**About this task**
Leaving out every line before the one with "- destruct Ho as [[t", write out the rest of the records below exactly.

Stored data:
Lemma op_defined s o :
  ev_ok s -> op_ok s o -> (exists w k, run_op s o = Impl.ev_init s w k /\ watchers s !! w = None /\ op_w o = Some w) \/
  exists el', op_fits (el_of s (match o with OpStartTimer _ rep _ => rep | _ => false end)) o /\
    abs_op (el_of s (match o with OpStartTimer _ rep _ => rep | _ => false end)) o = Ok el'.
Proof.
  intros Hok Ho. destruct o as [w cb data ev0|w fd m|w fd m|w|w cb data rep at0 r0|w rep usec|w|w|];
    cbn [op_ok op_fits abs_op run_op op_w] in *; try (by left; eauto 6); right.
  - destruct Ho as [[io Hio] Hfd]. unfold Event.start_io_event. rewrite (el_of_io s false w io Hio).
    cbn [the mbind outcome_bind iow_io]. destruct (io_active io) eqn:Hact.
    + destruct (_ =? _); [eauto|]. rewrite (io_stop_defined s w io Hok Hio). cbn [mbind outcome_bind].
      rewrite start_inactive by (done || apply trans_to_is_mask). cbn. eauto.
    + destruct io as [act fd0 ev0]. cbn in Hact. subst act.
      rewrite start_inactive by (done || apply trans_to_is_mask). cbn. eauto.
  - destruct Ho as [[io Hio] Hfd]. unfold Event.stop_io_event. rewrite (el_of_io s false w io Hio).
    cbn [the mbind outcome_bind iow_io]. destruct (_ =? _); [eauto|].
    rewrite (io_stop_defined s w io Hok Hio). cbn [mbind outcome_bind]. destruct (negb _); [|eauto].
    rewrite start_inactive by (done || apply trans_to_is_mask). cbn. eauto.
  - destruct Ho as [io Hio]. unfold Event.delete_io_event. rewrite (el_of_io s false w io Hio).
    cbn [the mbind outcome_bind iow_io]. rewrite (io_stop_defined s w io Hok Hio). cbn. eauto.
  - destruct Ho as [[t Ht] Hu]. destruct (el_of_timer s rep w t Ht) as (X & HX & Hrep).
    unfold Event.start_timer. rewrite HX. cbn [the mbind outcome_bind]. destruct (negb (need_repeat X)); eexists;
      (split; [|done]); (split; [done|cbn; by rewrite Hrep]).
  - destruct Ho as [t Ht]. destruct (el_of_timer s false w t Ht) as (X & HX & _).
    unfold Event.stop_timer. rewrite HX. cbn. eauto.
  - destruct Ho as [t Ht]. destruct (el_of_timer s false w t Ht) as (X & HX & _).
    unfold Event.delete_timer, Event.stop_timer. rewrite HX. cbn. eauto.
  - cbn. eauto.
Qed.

**Written response**
  - destruct Ho as [[t Ht] Hu]. destruct (el_of_timer s rep w t Ht) as (X & HX & Hrep).
    unfold Event.start_timer. rewrite HX. cbn [the mbind outcome_bind]. destruct (negb (need_repeat X)); eexists;
      (split; [|done]); (split; [done|cbn; by rewrite Hrep]).
  - destruct Ho as [t Ht]. destruct (el_of_timer s false w t Ht) as (X & HX & _).
    unfold Event.stop_timer. rewrite HX. cbn. eauto.
  - destruct Ho as [t Ht]. destruct (el_of_timer s false w t Ht) as (X & HX & _).
    unfold Event.delete_timer, Event.stop_timer. rewrite HX. cbn. eauto.
  - cbn. eauto.
Qed.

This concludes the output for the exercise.